Project

General

Profile

Bug #182

Trajectory bug after agressive velocity command

Added by Pol MORDEL 5 months ago. Updated 5 months ago.

Status:
New
Priority:
High

Description

Hi all,

While doing visual servoing task on an apriltag with 2Uavs running pocolibs, we suffered a crash when the slave robot had to respond to some agressive modification of the velocity command. We then did numerous test with multiple quadrotor and were able to reproduce this crash every time we tried to mess around with the velocity command. We were even able to reproduce it in simulation using mrsim. To illustrate our issue, you can download videos/figures and logs of one simulation here : https://filesender.renater.fr/?s=download&token=900aba4b-3d28-14fd-bd45-89add8c4e8d7


Files

cmdVel20Hz.png (24.2 KB) cmdVel20Hz.png test velocity command Pol MORDEL, 2018-10-30 15:33
genom3-pocolibs.patch (1.15 KB) genom3-pocolibs.patch Anthony Mallet, 2018-10-30 18:56

Associated revisions

Revision 1084832b (diff)
Added by Anthony Mallet 5 months ago

Don't stop simulink simulation upon transaction error in genomix blocks

When sending a request or reading a port, genomix can report regular/expected
component errors. In this case, don't stop the simulation and simply report the
error through two additional output ports: errno and errmsg. Those ports can be
checked in order to take appropriate decisions, depending on the error.

errno is the http status code in case of error, or 0 on success.
errmsg is a uint8 array that can be converted to a string to get the
json-encoded error message from genomix.

Other errors, like invalid port name, request name or communication issues are
still reported as fatal errors in simulink.

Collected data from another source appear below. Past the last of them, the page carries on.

Lemma fmap_Ok {A B} (m : outcome E A) (f : A -> B) b :
  (f <$> m) = Ok b <-> exists a, m = Ok a /\ b = f a.
Proof. destruct m; cbn; naive_solver. Qed.

Lemma raise_if_Ok b e u : raise_if b e = Ok u <-> b = false.
Proof. destruct b, u; cbn; naive_solver. Qed.

Lemma for_each_Ok {A} (f : A -> outcome E unit) l u :
  for_each f l = Ok u <-> Forall (fun x => f x = Ok tt) l.
Proof.
  destruct u. induction l as [|x l IH]; simpl.
  - split; constructor.
  - rewrite bind_Ok, Forall_cons, <-IH. split.
    + by intros ([] & ? & ?).
    + intros [? ?]. eauto.
Qed.

Lemma mapM_Ok {A B} (f : A -> outcome E B) l k :
  mapM f l = Ok k <-> Forall2 (fun x y => f x = Ok y) l k.
Proof.
  revert k. induction l as [|x l IH]; intros k; simpl.
  - split; [intros [= <-]; constructor | by inversion 1].
  - rewrite bind_Ok. setoid_rewrite bind_Ok. split.
    + intros (y & Hy & ys & Hys%IH & [= <-]). by constructor.
    + inversion 1 as [|? y ? ys]; subst. exists y; split; [done|].
      exists ys; split; [by apply IH | done].
Qed.

Lemma mapM_ext {A B} (f g : A -> outcome E B) l :
  (forall x, x ∈ l -> f x = g x) -> mapM f l = mapM g l.
Proof.
  induction l as [|x l IH]; intros H; [done|].
  simpl. rewrite (H x) by set_solver. rewrite IH; [done|]. intros; apply H. set_solver.
Qed.

Lemma mapM_incl {A B} (f : A -> outcome E B) l k l' :
  mapM f l = Ok k -> (forall x, x ∈ l' -> x ∈ l) -> exists k', mapM f l' = Ok k' /\ forall y, y ∈ k' -> y ∈ k.
Proof.
  intros H%mapM_Ok. induction l' as [|x l' IH]; intros Hl; [exists []; set_solver|].
  destruct IH as (k' & Hk' & Hin); [set_solver|].
  assert (exists y, f x = Ok y /\ y ∈ k) as (y & Hy & Hyk).
  { specialize (Hl x ltac:(set_solver)). apply list_elem_of_lookup in Hl as [i Hi].
    destruct (Forall2_lookup_l _ _ _ _ _ H Hi) as (y & Hy & ?). eauto using list_elem_of_lookup_2. }
  exists (y :: k'). simpl. rewrite Hy. simpl. rewrite Hk'. split; [done|]. set_solver.
Qed.

Lemma mapM_map {A B C} (f : B -> outcome E C) (g : A -> B) l :
  mapM f (g <$> l) = mapM (fun x => f (g x)) l.
Proof. induction l as [|x l IH]; [done|]. cbn. by rewrite <-IH. Qed.

Lemma mapM_ret {A B} (f : A -> outcome E B) (g : A -> B) l :
  (forall x, x ∈ l -> f x = Ok (g x)) -> mapM f l = Ok (g <$> l).
Proof.
  induction l as [|x l IH]; intros H; [done|].
  simpl. rewrite (H x) by set_solver. cbn. rewrite IH; [done|]. intros; apply H; set_solver.
Qed.
End Outcome.

(** ** Lists: [filter] and [find] with boolean tests *)

Lemma elem_of_filter_bool {A} (f : A -> bool) l x :
  x ∈ List.filter f l <-> x ∈ l /\ f x = true.
Proof. by rewrite !list_elem_of_In, filter_In. Qed.

Lemma filter_partition {A} (f g : A -> bool) (l : list A) :
  (forall x, f x = true -> g x = false) -> List.filter f l ++ List.filter g l ⊆+ l.
Proof.
  intros H. induction l as [|x l IH]; simpl; [done|]. specialize (H x).
  destruct (f x), (g x); try (discriminate H; done).
  - simpl. by apply submseteq_skip.
  - rewrite <-Permutation_middle. by apply submseteq_skip.
  - by apply submseteq_cons.
Qed.

Lemma filter_all {A} (f : A -> bool) l : Forall (fun x => f x = true) l -> List.filter f l = l.
Proof. induction 1 as [|x l Hx _ IH]; simpl; [done|]. by rewrite Hx, IH. Qed.

Lemma filter_none {A} (f : A -> bool) l : Forall (fun x => f x = false) l -> List.filter f l = [].
Proof. induction 1 as [|x l Hx _ IH]; simpl; [done|]. by rewrite Hx, IH. Qed.

Lemma Forall_filter_true {A} (f : A -> bool) l : Forall (fun x => f x = true) (List.filter f l).
Proof. apply Forall_forall. intros x [_ ?]%elem_of_filter_bool. done. Qed.

Lemma StronglySorted_take {A} (R : A -> A -> Prop) n l : StronglySorted R l -> StronglySorted R (take n l).
Proof.
  intros H. revert n. induction H as [|x l Hl IH Hx]; intros [|n]; simpl; constructor; auto using Forall_take.
Qed.

Lemma NoDup_submseteq {A} (l k : list A) : l ⊆+ k -> NoDup k -> NoDup l.
Proof. intros (r & Hr)%submseteq_Permutation Hk. rewrite Hr, NoDup_app in Hk. tauto. Qed.

Lemma NoDup_map_filter {A B} (f : A -> B) (p : A -> bool) l : NoDup (f <$> l) -> NoDup (f <$> List.filter p l).
Proof.
  induction l as [|x l IH]; simpl; [done|]. rewrite NoDup_cons. intros [Hx Hl].
  destruct (p x); [|auto]. rewrite fmap_cons, NoDup_cons. split; [|auto].
  rewrite list_elem_of_fmap in *. intros (y & Hy & [? _]%elem_of_filter_bool). apply Hx. eauto.
Qed.

Lemma filter_bool_submseteq {A} (p : A -> bool) (l : list A) : List.filter p l ⊆+ l.
Proof. induction l as [|x l IH]; simpl; [done|]. destruct (p x); [by apply submseteq_skip | by apply submseteq_cons]. Qed.

Lemma Forall_filter_bool {A} (P : A -> Prop) (p : A -> bool) l : Forall P l -> Forall P (List.filter p l).
Proof. rewrite !Forall_forall. intros H x [? _]%elem_of_filter_bool. auto. Qed.

Lemma find_Some {A} (p : A -> bool) l x : List.find p l = Some x -> x ∈ l /\ p x = true.
Proof. intros [? ?]%List.find_some. by rewrite list_elem_of_In. Qed.

Lemma find_None {A} (p : A -> bool) l : List.find p l = None -> Forall (fun x => p x = false) l.
Proof. intros H. apply Forall_forall. intros x Hx%list_elem_of_In. by eapply List.find_none. Qed.

Lemma find_not_in {A} (key : A -> str) (l : list A) k :
  k ∉ key <$> l -> List.find (fun x => bool_decide (key x = k)) l = None.
Proof.
  intros H. destruct (List.find _ l) as [x|] eqn:E; [|done]. exfalso. apply H.
  apply find_Some in E as [Hx <-%bool_decide_eq_true]. apply list_elem_of_fmap. eauto.
Qed.

Lemma find_app {A} (p : A -> bool) l k :
  List.find p (l ++ k) = match List.find p l with Some x => Some x | None => List.find p k end.
Proof. induction l as [|x l IH]; simpl; [done|]. by destruct (p x). Qed.

(** ** The exceptions a computation can raise *)

Definition raises {E A} (P : E -> Prop) (m : outcome E A) : Prop := forall e, m = Err e -> P e.

Create HintDb raises.

Section Raises.
Context {E : Type} (P : E -> Prop).

Lemma raises_Ok {A} (a : A) : raises P (Ok a).
Proof. intros e. discriminate. Qed.

Lemma raises_bind {A B} (m : outcome E A) (k : A -> outcome E B) :
  raises P m -> (forall a, m = Ok a -> raises P (k a)) -> raises P (m ≫= k).
Proof. unfold raises. destruct m; simpl; naive_solver. Qed.

Lemma raises_if b e : P e -> raises P (raise_if b e).
Proof. unfold raises. destruct b; simpl; naive_solver. Qed.

Lemma raises_mapM {A B} (f : A -> outcome E B) l : (forall x, raises P (f x)) -> raises P (mapM f l).
Proof.
  intros H. induction l as [|x l IH]; simpl; [apply raises_Ok|].
  apply raises_bind; [done|]. intros. apply raises_bind; [done|]. intros. apply raises_Ok.
Qed.

Lemma raises_for_each {A} (f : A -> outcome E unit) l : (forall x, raises P (f x)) -> raises P (for_each f l).
Proof.
  intros H. induction l as [|x l IH]; simpl; [apply raises_Ok|]. by apply raises_bind.
Qed.
End Raises.

#[export] Hint Resolve raises_Ok raises_if raises_mapM raises_for_each : raises.

(** Follows the branches of a computation down to its [raise]s. *)
Ltac raises_step :=
  match goal with
  | |- raises _ (_ ≫= _) => apply raises_bind; [|intros ? _]
  | |- raises _ (match ?x with _ => _ end) => destruct x
  | |- raises _ (mapM _ _) => apply raises_mapM; intros ?; cbv beta
  | |- raises _ (for_each _ _) => apply raises_for_each; intros ?; cbv beta
  | |- raises _ (Err _) => intros ? [= <-]
  | |- raises _ _ => solve [eauto with raises]
  end.
Ltac solve_raises := intros; repeat raises_step; eauto with raises.

(** [inv_ok] opens every hypothesis that says a compound computation returned. *)
Ltac inv_ok1 :=
  match goal with
  | H : _ ≫= _ = Ok _ |- _ =>
      let x := fresh "x" in let H1 := fresh "H" in let H2 := fresh "H" in
      apply bind_Ok in H; destruct H as (x & H1 & H2)
  | H : _ <$> _ = Ok _ |- _ =>
      let x := fresh "x" in let H1 := fresh "H" in
      apply fmap_Ok in H; destruct H as (x & H1 & ->)
  | H : raise_if _ _ = Ok _ |- _ => apply raise_if_Ok in H
  | H : for_each _ _ = Ok _ |- _ => apply for_each_Ok in H
  | H : Ok _ = Ok _ |- _ => injection H as H; try subst
  | H : mret _ = Ok _ |- _ => injection H as H; try subst
  | H : Err _ = Ok _ |- _ => discriminate H
  | u : unit |- _ => destruct u
  end.
Ltac inv_ok := repeat inv_ok1.

(** The lemmas the components resolve goals with. *)
Create HintDb opatchy.

(** Quantifiers over a filtered list, as [any] and [all] compute them. *)
Section FilteredQuantifiers.
Context {A : Type} (f g : A -> bool) (l : list A).

Lemma existsb_filter_true : existsb f (List.filter g l) = true <-> exists x, x ∈ l /\ g x = true /\ f x = true.
Proof. rewrite existsb_exists. setoid_rewrite filter_In. setoid_rewrite <-list_elem_of_In. naive_solver. Qed.

Lemma forallb_filter_true : forallb f (List.filter g l) = true <-> forall x, x ∈ l -> g x = true -> f x = true.
Proof. rewrite forallb_forall. setoid_rewrite filter_In. setoid_rewrite <-list_elem_of_In. naive_solver. Qed.
End FilteredQuantifiers.

Lemma existsb_filter_false {A} (f g : A -> bool) l :
  existsb f (List.filter g l) = false <-> forall x, x ∈ l -> g x = true -> f x = false.
Proof.
  rewrite <-not_true_iff_false, existsb_filter_true. setoid_rewrite <-not_true_iff_false. naive_solver.
Qed.

Lemma forallb_filter_false {A} (f g : A -> bool) l :
  forallb f (List.filter g l) = false <-> exists x, x ∈ l /\ g x = true /\ f x = false.
Proof.
  transitivity (existsb (fun x => negb (f x)) (List.filter g l) = true).
  - induction (List.filter g l) as [|x xs IH]; simpl; [done|]. by destruct (f x).
  - rewrite existsb_filter_true. setoid_rewrite negb_true_iff. done.
Qed.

This should help with issue #182

Revision 139c0f68 (diff)
Added by Anthony Mallet 5 months ago

Mitigate the S_csLib_TOO_MANY_RQST_IDS error in client/c

When sending a request with the *_rqst() client functions, it may happen that
the csLib client mailbox is full of pending requests, preventing the new
request from being sent.

This might in particular happen if the the doevents() function has not been
called recently/frequently enough. To mitigate this, the *_rqst() functions now
try to empty the csLib mailbox themselves and try one more time to send the
request. If this still fails with a S_csLib_TOO_MANY_RQST_IDS, the error
reported. This is because the error might actually be a legitimate error
due to a large number of unterminated requests.

In order to implement this properly, the dovents() function is split in a
recv() function that processes the csLib mailbox and decodes the results, and
the doevents() function itself that invokes the callbacks associated to
requests replies (if any) that have been updated by recv(). The _rqst()
function only invokes the recv() part upon a S_csLib_TOO_MANY_RQST_IDS, so as
to not recursively process any callbacks.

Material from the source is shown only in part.